Foundational Cybersecurity Sciences

To prepare for a future of advanced cyber threats and diversifying operational systems, NREL works to advance the core science of cybersecurity and transmit breakthroughs into field-ready solutions.

Lens view of a city next to an ocean with a connected technology web hovering above it.

Capabilities

Artificial Intelligence

The promise and peril of artificial intelligence (AI) for cybersecurity is undeniable, providing many powerful applications in cybersecurity for both adversaries and security practitioners. For adversaries, AI can automate attacks and analysis of target systems. For security practitioners, AI can adaptively learn to identify and automatically neutralize attacks while also helping operators interpret and respond to emerging threats.

Our research is focused on building strong defenses that take full advantage of advancements in AI for the security of future energy systems, while also countering AI-assisted attacks in an expanding attack surface. Major challenges in this space include designing AI-based cybersecurity for systems that have distributed ownership and privacy, deploying tools to simplify and clarify system security, and progressively advancing AI methods to identify changing threats. Current areas of research interest include:

  • Reinforcement learning for automated cyber response and recovery
  • Adversarial learning for enhancing cyber resilience
  • Federated learning approaches for privacy-preserving cyber resilience
  • Explainable AI to enable the adoption and deployment of AI-based cybersecurity tools.

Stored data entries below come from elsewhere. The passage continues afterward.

(** A move on a store that can take its files: the status query, then
    either nothing more, or the rename and the two assignments to the
    index, whether the rename succeeds or not. *)
Lemma _moveCertificate_cases c new st :
  layout_ready this (disk st) → unblocked this (disk st) →
  new ≠ unknown →
  ∃ s st2,
    getCertificateStatus this c st = (Returned (inr s), st2) ∧
    s ≠ unknown ∧
    dirs (disk st2) = dirs (disk st) ∧
    _thumbs st2 = rescanned this st ∧
    ((s = new ∧ _moveCertificate this c new st = (Returned None, st2)) ∨
     (s ≠ new ∧
      ∃ r st',
        _moveCertificate this c new st = (Returned r, st') ∧
        dirs (disk st') = dirs (disk st2) ∧
        thumbs_get new (_thumbs st')
          = Some ({[thumbprint_of c]} ∪ default ∅ (thumbs_get new (_thumbs st2))) ∧
        thumbs_get s (_thumbs st')
          = Some (default ∅ (thumbs_get s (_thumbs st2)) ∖ {[thumbprint_of c]}) ∧
        match files (disk st2) !! certificateName this s (thumbprint_of c) with
        | Some data =>
            r = None ∧
            files (disk st')
            = <[certificateName this new (thumbprint_of c) := data]>
                (delete (certificateName this s (thumbprint_of c)) (files (disk st2)))
        | None =>
            r = Some (ENOENT (certificateName this s (thumbprint_of c))) ∧
            files (disk st') = files (disk st2)
        end)).
Proof.
  intros Hready Hfree Hnew.
  destruct (getCertificateStatus_ready this c st Hready (proj1 Hfree))
    as (st1 & evs & Hsame & _ & _ & Hget).
  { intros _. by apply Hfree. }
  assert (Hq : ∃ s st2,
    getCertificateStatus this c st = (Returned (inr s), st2) ∧ s ≠ unknown ∧
    dirs (disk st2) = dirs (disk st) ∧ _thumbs st2 = rescanned this st).
  { destruct (status_in this st (thumbprint_of c)); eexists _, _;
      (split; [exact Hget|]); (split; [done|]);
      unfold persisted, rescan; st_simpl;
      (split; [by destruct Hsame as (_ & -> & _)|by apply same_store_rescanned]). }
  clear Hget. destruct Hq as (s & st2 & Hget & Hs & Hdirs & Hth).
  exists s, st2. split_and!; [done..|].
  assert (Hmove : _moveCertificate this c new st
    = if bool_decide (s ≠ new)
      then (err ← fs_rename (certificateName this s (thumbprint_of c))
                            (certificateName this new (thumbprint_of c));
            st ← get_state;
            match thumbs_get s (_thumbs st) with
            | None => throw TypeError
            | Some index =>
                modify (set_thumbs (thumbs_put s (index ∖ {[thumbprint_of c]}) (_thumbs st)))
            end;;
            st ← get_state;
            match thumbs_get new (_thumbs st) with
            | None => throw TypeError
            | Some index =>
                modify (set_thumbs (thumbs_put new ({[thumbprint_of c]} ∪ index) (_thumbs st)))
            end;;
            mret err) st2
      else (Returned None, st2)).
  { unfold _moveCertificate. unfold mbind at 1, M_bind at 1. rewrite Hget.
    by case_bool_decide. }
  rewrite Hmove. clear Hmove.
  case_bool_decide as Hdiff; cycle 1.
  { left. split; [|done]. by destruct (decide (s = new)). }
  right. split; [done|].
  assert (Hsrcdir : certificateName this s (thumbprint_of c) ∉ dirs (disk st2))
    by (rewrite Hdirs; by apply Hfree).
  assert (Hdstdir : certificateName this new (thumbprint_of c) ∉ dirs (disk st2))
    by (rewrite Hdirs; by apply Hfree).
  assert (Hdstup : dirname (certificateName this new (thumbprint_of c)) ∈ dirs (disk st2)).
  { rewrite dirname_certificateName, Hdirs. by apply layout_statusDir. }
  assert (Hsrcup : dirname (certificateName this s (thumbprint_of c)) ∈ dirs (disk st2)).
  { rewrite dirname_certificateName, Hdirs. by apply layout_statusDir. }
  assert (Hrename := fs_rename_eq _ (certificateName this new (thumbprint_of c)) st2 Hsrcdir).
  destruct (files (disk st2) !! certificateName this s (thumbprint_of c)) as [data|] eqn:Hsrc.
  - rewrite bool_decide_eq_false_2, bool_decide_eq_true_2 in Hrename by done.
    destruct s, new; try done;
      (eexists _, _; split;
       [unfold mbind at 1, M_bind at 1; rewrite Hrename;
        unfold mbind, M_bind, get_state, modify, mret, M_ret; st_simpl;
        cbn [thumbs_get thumbs_put Thumbs.rejected Thumbs.trusted
             Thumbs.set_rejected Thumbs.set_trusted];
        reflexivity|]);
      st_simpl;
      cbn [thumbs_get thumbs_put Thumbs.rejected Thumbs.trusted
           Thumbs.set_rejected Thumbs.set_trusted default];
      done.
  - rewrite missing_below in Hrename by done.
    destruct s, new; try done;
      (eexists _, _; split;
       [unfold mbind at 1, M_bind at 1; rewrite Hrename;
        unfold mbind, M_bind, get_state, modify, mret, M_ret; st_simpl;
        cbn [thumbs_get thumbs_put Thumbs.rejected Thumbs.trusted
             Thumbs.set_rejected Thumbs.set_trusted];
        reflexivity|]);
      st_simpl;
      cbn [thumbs_get thumbs_put Thumbs.rejected Thumbs.trusted
           Thumbs.set_rejected Thumbs.set_trusted default];
      done.
Qed.
(** The stored code, for an identity that is not locked and that the
    user table resolves: a session is opened, and the code and the
    failure counter are deleted. *)
Lemma verify_post_accepts rq w e otp x u created :
  OTPVerifySerializer email_field rq = inl (e, otp) ->
  low (redis w) (RateLimiter.failed_key e) 4 ->
  Redis.live (redis w) (OTPService.key e) = Some (Redis.Entry otp x) ->
  resolves (users w) e (Redis.clock (redis w)) u created ->
  exists r',
    verify_post rq w =
      (Ok (Response true "OTP verified successfully" 201
             (Session u (snd (for_user u (Redis.clock (redis w))))
                        (fst (for_user u (Redis.clock (redis w))))) 201),
       World r' (if created then (users w ++ [u])%list else users w)
         (queue w ++ [write_audit_log "OTP_VERIFIED" e (get_client_ip rq)
                        (get_client_user_agent rq)
                        [("user_id", MInt (id u)); ("user_created", MBool created)]])
         (drawn w))
    /\ same_except [OTPService.key e; RateLimiter.failed_key e] (redis w) r'
    /\ Redis.keys r' !! OTPService.key e = None
    /\ Redis.keys r' !! RateLimiter.failed_key e = None.
Proof.
  intros Hser Hlow Hlive Hres. unfold OTPVerifyView_post. rewrite Hser.
  unfold bind at 1, on_redis at 1.
  rewrite (is_email_locked_low e (redis w) 4 Hlow ltac:(reflexivity)). simpl.
  unfold bind at 1, on_redis at 1. simpl.
  rewrite verify_otp_cases, live_record, Hlive. simpl.
  rewrite (length_truthy otp (validated_otp_length rq e otp Hser)), String.eqb_refl.
  simpl. unfold bind at 1.
  erewrite get_or_create_resolves; [|exact Hres]. simpl.
  unfold bind at 1, on_redis at 1. rewrite clear_failed_attempts_eq. simpl.
  unfold bind, now, delay, ret. simpl.
  eexists. split; [reflexivity|]. split; [|split].
  - split; [done|]. intros k Hk. simpl.
    rewrite !lookup_delete_ne; [done | notin | notin].
  - simpl. rewrite lookup_delete_ne; [|apply not_eq_sym, otp_key_not_failed].
    apply lookup_delete_eq.
  - simpl. apply lookup_delete_eq.
Qed.

End VerifyBranches.

Lemma counts_low r key n x m : counts r key n x -> n <= m -> low r key m.
Proof.
  intros (en & He & Hn & _) Hle. unfold low. rewrite He. by exists n.
Qed.

Section Lockout.

Variable email_field : string -> option string.
Variable for_user : user -> Z -> string * string.

Local Abbreviation verify_post := (OTPVerifyView_post email_field for_user).

(** The first failure of a window, after a pause. *)
Lemma failing_request_opens d rq w e otp :
  OTPVerifySerializer email_field rq = inl (e, otp) ->
  not_stored (redis w) e otp -> 0 <= d ->
  Redis.live (redis w) (RateLimiter.failed_key e) = None ->
  exists o w', verify_post rq (elapse d w) = (o, w')
    /\ http_status o = Some 400
    /\ counts (redis w') (RateLimiter.failed_key e) 1
         (Some (Redis.clock (redis w) + d + RateLimiter.FAILED_WINDOW_SECONDS))
    /\ Redis.clock (redis w') = Redis.clock (redis w) + d
    /\ Redis.keys (redis w') !! OTPService.key e
       = Redis.keys (redis w) !! OTPService.key e.
Proof.
  intros Hser Hns Hd Hnone.
  assert (Hnone' : Redis.live (redis (elapse d w)) (RateLimiter.failed_key e) = None)
    by by apply live_tick_none.
  rewrite (verify_post_wrong email_field for_user rq (elapse d w) e otp Hser
             (low_absent _ _ 4 Hnone') Hns).
  rewrite track_failed_attempt_bump.
  destruct (bump_absent (RateLimiter.failed_key e) RateLimiter.FAILED_WINDOW_SECONDS
              (fun c => RateLimiter.FAILED_LIMIT <=? c) ltac:(reflexivity)
              (Redis.record (Redis.GET (OTPService.key e))
                 (Redis.record (Redis.GET (RateLimiter.failed_key e))
                    (redis (elapse d w)))) Hnone')
    as (r' & -> & [Hclk Hkeys] & Hcounts).
  simpl in *. do 2 eexists. split; [reflexivity|]. split; [reflexivity|].
  split; [exact Hcounts|]. split; [exact Hclk|].
  apply Hkeys. apply not_elem_of_cons. split; [apply otp_key_not_failed | notin].
Qed.

(** A later failure inside the window, after a pause: the fifth locks. *)
Lemma failing_request_counts d rq w e otp n t :
  OTPVerifySerializer email_field rq = inl (e, otp) ->
  not_stored (redis w) e otp -> 0 <= d ->
  counts (redis w) (RateLimiter.failed_key e) n (Some t) ->
  1 <= n <= 4 -> Redis.clock (redis w) + d < t ->
  exists o w', verify_post rq (elapse d w) = (o, w')
    /\ http_status o = Some (if n + 1 <? RateLimiter.FAILED_LIMIT then 400 else 423)
    /\ counts (redis w') (RateLimiter.failed_key e) (n + 1) (Some t)
    /\ Redis.clock (redis w') = Redis.clock (redis w) + d
    /\ Redis.keys (redis w') !! OTPService.key e
       = Redis.keys (redis w) !! OTPService.key e.
Proof.
  intros Hser Hns Hd Hc [Hn1 Hn4] Ht.
  assert (Hc' : counts (redis (elapse d w)) (RateLimiter.failed_key e) n (Some t))
    by by apply counts_tick.
  rewrite (verify_post_wrong email_field for_user rq (elapse d w) e otp Hser
             (counts_low _ _ n _ 4 Hc' Hn4) Hns).
  rewrite track_failed_attempt_bump.
  destruct (bump_counts (RateLimiter.failed_key e) RateLimiter.FAILED_WINDOW_SECONDS
              (fun c => RateLimiter.FAILED_LIMIT <=? c) ltac:(reflexivity)
              (Redis.record (Redis.GET (OTPService.key e))
                 (Redis.record (Redis.GET (RateLimiter.failed_key e))
                    (redis (elapse d w)))) n (Some t) Hc')
    as (r' & -> & [Hclk Hkeys] & Hcounts).
  destruct (Z.eqb_spec (n + 1) 1) as [?|_]; [lia|].
  simpl in Hclk, Hkeys. unfold RateLimiter.FAILED_LIMIT.
  destruct (Z.leb_spec 5 (n + 1)); destruct (Z.ltb_spec (n + 1) 5); try lia;
    (do 2 eexists; split; [reflexivity|]; split; [reflexivity|];
     split; [exact Hcounts|]; split; [exact Hclk|];
     apply Hkeys, not_elem_of_cons; split; [apply otp_key_not_failed | notin]).
Qed.

(** X8. Five verify requests for an identity with no failures on
    record, each presenting a code that is not the stored one, the last
    four inside 900 seconds of the first: the first four are answered 400
    and the fifth 423, and the failure counter then reads 5 until the
    window opened by the first request ends.  This holds as well when no
    code was ever issued for the identity. *)
Theorem five_failed_verifications_lock (e : string) (s0 s1 s2 s3 s4 : Z * request)
    (w : world) :
  Forall (failing_step email_field e (redis w)) [s0; s1; s2; s3; s4] ->
  Redis.live (redis w) (RateLimiter.failed_key e) = None ->
  fst s1 + fst s2 + fst s3 + fst s4 < RateLimiter.FAILED_WINDOW_SECONDS ->
  let res := serve verify_post [s0; s1; s2; s3; s4] w in
  map http_status (fst res) = [Some 400; Some 400; Some 400; Some 400; Some 423]
  /\ counts (redis (snd res)) (RateLimiter.failed_key e) 5
       (Some (Redis.clock (redis w) + fst s0 + RateLimiter.FAILED_WINDOW_SECONDS)).
Proof.
  intros Hall Hnone Hwin.
  destruct s0 as [d0 q0], s1 as [d1 q1], s2 as [d2 q2], s3 as [d3 q3], s4 as [d4 q4].
  repeat match goal with
         | H : Forall _ (_ :: _) |- _ =>
             let Hd := fresh "Hd" in let o := fresh "otp" in
             let Hs := fresh "Hs" in let Hn := fresh "Hn" in
             apply Forall_cons in H as [(Hd & o & Hs & Hn) H]
         end.
  simpl in *. unfold RateLimiter.FAILED_WINDOW_SECONDS in *.
  destruct (failing_request_opens d0 q0 w e _ Hs Hn Hd Hnone)
    as (o0 & w0 & -> & St0 & C0 & K0 & N0).
  destruct (failing_request_counts d1 q1 w0 e _ 1 _ Hs0
              (not_stored_ext _ _ _ _ N0 Hn0) Hd0 C0 ltac:(lia) ltac:(unfold RateLimiter.FAILED_WINDOW_SECONDS; lia))
    as (o1 & w1 & -> & St1 & C1 & K1 & N1).
  rewrite N0 in N1.
  destruct (failing_request_counts d2 q2 w1 e _ 2 _ Hs1
              (not_stored_ext _ _ _ _ N1 Hn1) Hd1 C1 ltac:(lia) ltac:(unfold RateLimiter.FAILED_WINDOW_SECONDS; lia))
    as (o2 & w2 & -> & St2 & C2 & K2 & N2).
  rewrite N1 in N2.
  destruct (failing_request_counts d3 q3 w2 e _ 3 _ Hs2
              (not_stored_ext _ _ _ _ N2 Hn2) Hd2 C2 ltac:(lia) ltac:(unfold RateLimiter.FAILED_WINDOW_SECONDS; lia))
    as (o3 & w3 & -> & St3 & C3 & K3 & N3).
  rewrite N2 in N3.
  destruct (failing_request_counts d4 q4 w3 e _ 4 _ Hs3
              (not_stored_ext _ _ _ _ N3 Hn3) Hd3 C3 ltac:(lia) ltac:(unfold RateLimiter.FAILED_WINDOW_SECONDS; lia))
    as (o4 & w4 & -> & St4 & C4 & K4 & N4).
  simpl. rewrite St0, St1, St2, St3, St4. split; [reflexivity|]. exact C4.
Qed.

End Lockout.

(** ** The request endpoint, branch by branch *)

Section RequestBranches.

Variable email_field : string -> option string.
Variable draw : nat -> nat.

Local Abbreviation request_post := (OTPRequestView_post email_field draw).

(** Both limits have room: a code is generated, stored and queued for
    sending. *)
Lemma request_post_sent rq w e :
  OTPRequestSerializer email_field rq = inl e ->
  low (redis w) (RateLimiter.email_key e) 2 ->
  low (redis w) (RateLimiter.ip_key (get_client_ip rq)) 9 ->
  let code := OTPService.generate_otp draw (drawn w) in
  exists r',
    request_post rq w =
      (Ok (Response true "OTP sent to your email" 202
             (Sent e OTPService.OTP_EXPIRY_SECONDS) 202),
       World r' (users w)
         (queue w ++ [send_otp_email e code;
                      write_audit_log "OTP_REQUESTED" e (get_client_ip rq)
                        (get_client_user_agent rq) []])
         (drawn w + OTPService.OTP_LENGTH)%nat)
    /\ same_except [RateLimiter.email_key e; RateLimiter.ip_key (get_client_ip rq);
                    OTPService.key e] (redis w) r'
    /\ Redis.keys r' !! OTPService.key e
       = Some (Redis.Entry code
                 (Some (Redis.clock (redis w) + OTPService.OTP_EXPIRY_SECONDS))).
Proof.
  intros Hser Hlow1 Hlow2 code. unfold OTPRequestView_post. rewrite Hser.
  unfold bind at 1, on_redis at 1. rewrite is_email_rate_limited_bump.
  destruct (bump_low (RateLimiter.email_key e) RateLimiter.EMAIL_WINDOW_SECONDS
              (fun c => RateLimiter.EMAIL_LIMIT <? c) ltac:(reflexivity) (redis w) 2
              ltac:(lia)) as (r1 & -> & Hs1 & _); [|exact Hlow1|].
  { intros m Hm. unfold RateLimiter.EMAIL_LIMIT. apply Z.ltb_ge. lia. }
  simpl. unfold bind at 1, on_redis at 1. simpl. rewrite is_ip_rate_limited_bump.
  destruct (bump_low (RateLimiter.ip_key (get_client_ip rq)) RateLimiter.IP_WINDOW_SECONDS
              (fun c => RateLimiter.IP_LIMIT <? c) ltac:(reflexivity) r1 9
              ltac:(lia)) as (r2 & -> & Hs2 & _).
  { intros m Hm. unfold RateLimiter.IP_LIMIT. apply Z.ltb_ge. lia. }
  { apply (same_except_low [RateLimiter.email_key e] (redis w)); [done| |done].
    apply not_elem_of_cons. split; [apply not_eq_sym, email_key_not_ip | notin]. }
  simpl. unfold bind at 1, generate_otp at 1. simpl.
  unfold bind at 1, on_redis at 1. rewrite store_otp_eq.
  unfold bind, delay, ret. simpl. fold code.
  eexists. split; [rewrite <- app_assoc; reflexivity|]. split.
  - destruct Hs1 as [Hc1 Hk1], Hs2 as [Hc2 Hk2]. split; [simpl; congruence|].
    intros k Hk. simpl. rewrite lookup_insert_ne; [|notin].
    rewrite Hk2; [|notin]. apply Hk1. notin.
  - simpl. rewrite lookup_insert_eq. destruct Hs1 as [Hc1 _], Hs2 as [Hc2 _].
    by rewrite Hc2, Hc1.
Qed.
Lemma fish_lines_well_formed (c : Session) :
  Forall well_formed_line (fish_lines c).
Proof.
  unfold fish_lines. apply Forall_app. split.
  - induction (tts_events c) as [|[|a] evs IH]; simpl; auto.
    constructor; [|assumption]. apply audio_line_well_formed.
  - constructor; [|constructor]. destruct (tts_outcome c); simpl.
    + apply done_line_well_formed.
    + apply error_line_well_formed.
Qed.

Lemma puts_well_formed (c : Session) (s : State) (tr : list Action)
  (chunk : string) :
  Reach c s tr -> In chunk (puts tr) -> well_formed_line chunk.
Proof.
  intros HR Hin.
  destruct (in_puts _ _ Hin) as [Hc | [Hf | Hr]].
  - pose proof (claude_lines_well_formed c) as HF.
    rewrite <- (ci_puts _ _ _ (claude_inv c s tr HR)) in HF.
    apply Forall_app in HF. destruct HF as [HF _].
    rewrite Forall_forall in HF. now apply HF.
  - pose proof (fish_lines_well_formed c) as HF.
    rewrite <- (fi_puts _ _ _ (fish_inv c s tr HR)) in HF.
    apply Forall_app in HF. destruct HF as [HF _].
    rewrite Forall_forall in HF. now apply HF.
  - rewrite (relay_puts c s tr HR) in Hr. destruct Hr.
Qed.

(** *** Bounds for a whole session *)

Lemma exec_claude_dead (sched : list Tid) (s : State) :
  claude_thread s = ClaudeDead ->
  claude_thread (fst (exec sched s)) = ClaudeDead.
Proof.
  apply (exec_keeps (fun s => claude_thread s = ClaudeDead)).
  intros s0 t' H. now apply step_claude_dead.
Qed.

Lemma exec_fish_dead (sched : list Tid) (s : State) :
  fish_thread s = FishDead -> fish_thread (fst (exec sched s)) = FishDead.
Proof.
  apply (exec_keeps (fun s => fish_thread s = FishDead)).
  intros s0 t' H. now apply step_fish_dead.
Qed.

Lemma fish_pending_le (c : Session) (s : State) (tr : list Action) :
  Reach c s tr ->
  match fish_thread s with
  | FishRun _ pending _ => List.length pending <= List.length (tts_events c)
  | FishDead => True
  end.
Proof.
  induction 1 as [|s tr t HR IH]; [simpl; lia|].
  step_cases s t; tidy; auto; lia.
Qed.

Lemma buffer_queue_le (c : Session) (s : State) (tr : list Action) :
  Reach c s tr ->
  List.length (queue (text_buffer s)) <= List.length (model_deltas c).
Proof.
  intros HR.
  pose proof (buffer_inv c s tr HR) as Hb.
  pose proof (ci_adds _ _ _ (claude_inv c s tr HR)) as Ha.
  apply (f_equal (@List.length string)) in Hb, Ha.
  rewrite length_app in Hb, Ha.
  pose proof (filter_length_le truthy (adds tr)). lia.
Qed.

Lemma tagged_length (l : list (Tid * string)) :
  List.length l
  = List.length (filter (fun p => tid_eqb (fst p) Claude) l)
    + List.length (filter (fun p => tid_eqb (fst p) Fish) l)
    + List.length (filter (fun p => tid_eqb (fst p) Relay) l).
Proof.
  induction l as [|[[] x] l IH]; simpl; lia.
Qed.

Lemma audio_lines_length (evs : list FishEvent) :
  List.length (audio_lines evs) <= List.length evs.
Proof. induction evs as [|[|a] evs IH]; simpl; lia. Qed.

Lemma audio_queue_le (c : Session) (s : State) (tr : list Action) :
  Reach c s tr ->
  List.length (audio_queue s)
  <= List.length (model_deltas c) + List.length (tts_events c) + 2.
Proof.
  intros HR.
  pose proof (queue_inv c s tr HR) as Hq.
  pose proof (ci_puts _ _ _ (claude_inv c s tr HR)) as Hc.
  pose proof (fi_puts _ _ _ (fish_inv c s tr HR)) as Hf.
  pose proof (relay_puts c s tr HR) as Hr.
  pose proof (tagged_length (tagged_puts tr)) as Ht.
  apply (f_equal (@List.length string)) in Hq, Hc, Hf, Hr.
  unfold puts, puts_of, claude_lines, fish_lines in *.
  rewrite ?length_app, ?length_map in *. simpl in *.
  pose proof (audio_lines_length (tts_events c)).
  assert (List.length (outcome_lines (model_outcome c)) <= 1)
    by (destruct (model_outcome c); simpl; lia).
  lia.
Qed.

Lemma fish_steps_le (c : Session) (s : State) (tr : list Action) :
  Reach c s tr -> fish_steps_left s <= enough c.
Proof.
  intros HR. pose proof (fish_pending_le c s tr HR) as Hp.
  pose proof (buffer_queue_le c s tr HR) as Hq.
  unfold fish_steps_left, enough.
  destruct (fish_thread s) as [it p [|msg]|]; try lia.
  destruct it; simpl; try lia.
  destruct (List.length (queue (text_buffer s))); lia.
Qed.

Lemma relay_steps_le (c : Session) (s : State) (tr : list Action) :
  Reach c s tr -> relay_steps_left s <= enough c.
Proof.
  intros HR. pose proof (audio_queue_le c s tr HR) as Hq.
  unfold relay_steps_left, enough.
  destruct (relay s); simpl; try lia;
    destruct (List.length (audio_queue s)); lia.
Qed.

(** [stream_claude] returns within [enough c] of its own steps. *)
Lemma claude_returns (c : Session) (sched : list Tid) :
  enough c <= turns Claude sched ->
  claude_thread (fst (run c sched)) = ClaudeDead.
Proof.
  intros Ht. apply claude_steps_left_0.
  pose proof (claude_progress sched (start c)) as H.
  unfold run. simpl in H. unfold enough in Ht.
  destruct (model_outcome c); lia.
Qed.
(** ** The two pointer updates, field by field *)

Lemma repoint_last_read_message_fields (new : option string) (old : string)
    (s : db) :
  Forall2
    (fun uc uc' =>
       UserConversation.user uc' = UserConversation.user uc /\
       UserConversation.conversation uc' = UserConversation.conversation uc /\
       UserConversation.unread_count uc' = UserConversation.unread_count uc /\
       UserConversation._updated_at uc' = UserConversation._updated_at uc /\
       (UserConversation.last_read_message uc = Some old ->
        UserConversation.last_read_message uc' = new) /\
       (UserConversation.last_read_message uc <> Some old ->
        UserConversation.last_read_message uc' =
        UserConversation.last_read_message uc))
    (t_user_conversation s)
    (t_user_conversation (sql_repoint_last_read_message new old s)).
Proof.
  cbn. apply Forall2_map_self. intros uc _.
  destruct (UserConversation.last_read_message uc) as [k|] eqn:E.
  - destruct (String.eqb_spec k old) as [->|Hne]; cbn;
      repeat split; auto; congruence.
  - rewrite E. repeat split; auto; congruence.
Qed.

Lemma set_last_message_fields (conversation_id : string)
    (value : option string) (s : db) :
  Forall2
    (fun c c' =>
       Conversation._id c' = Conversation._id c /\
       Conversation.message_acl c' = Conversation.message_acl c /\
       (Conversation._id c = conversation_id ->
        Conversation.last_message c' = value) /\
       (Conversation._id c <> conversation_id ->
        Conversation.last_message c' = Conversation.last_message c))
    (t_conversation s)
    (t_conversation (sql_set_last_message conversation_id value s)).
Proof.
  cbn. apply Forall2_map_self. intros c _.
  destruct (String.eqb_spec (Conversation._id c) conversation_id);
    cbn; repeat split; auto; congruence.
Qed.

Formal Methods for Cybersecurity of Future Energy Systems

Formal methods refer to a field of study that combines formal logic, computer science, and mathematics to create automated frameworks to guarantee system properties (e.g., cyber resilience) and verify system behaviors (e.g., cyber controls). These can be expressed in a formal language and systematically and rigorously proven using computer assistance. NREL is working on formal methods for developing tools and approaches for verifiable operational technology cybersecurity, which features increasing complexity and interconnectedness, including:

  • Cybersecurity for high-assurance applications
  • Formal verification for cybersecurity requirements and tools
  • Formal requirements analysis for cybersecurity.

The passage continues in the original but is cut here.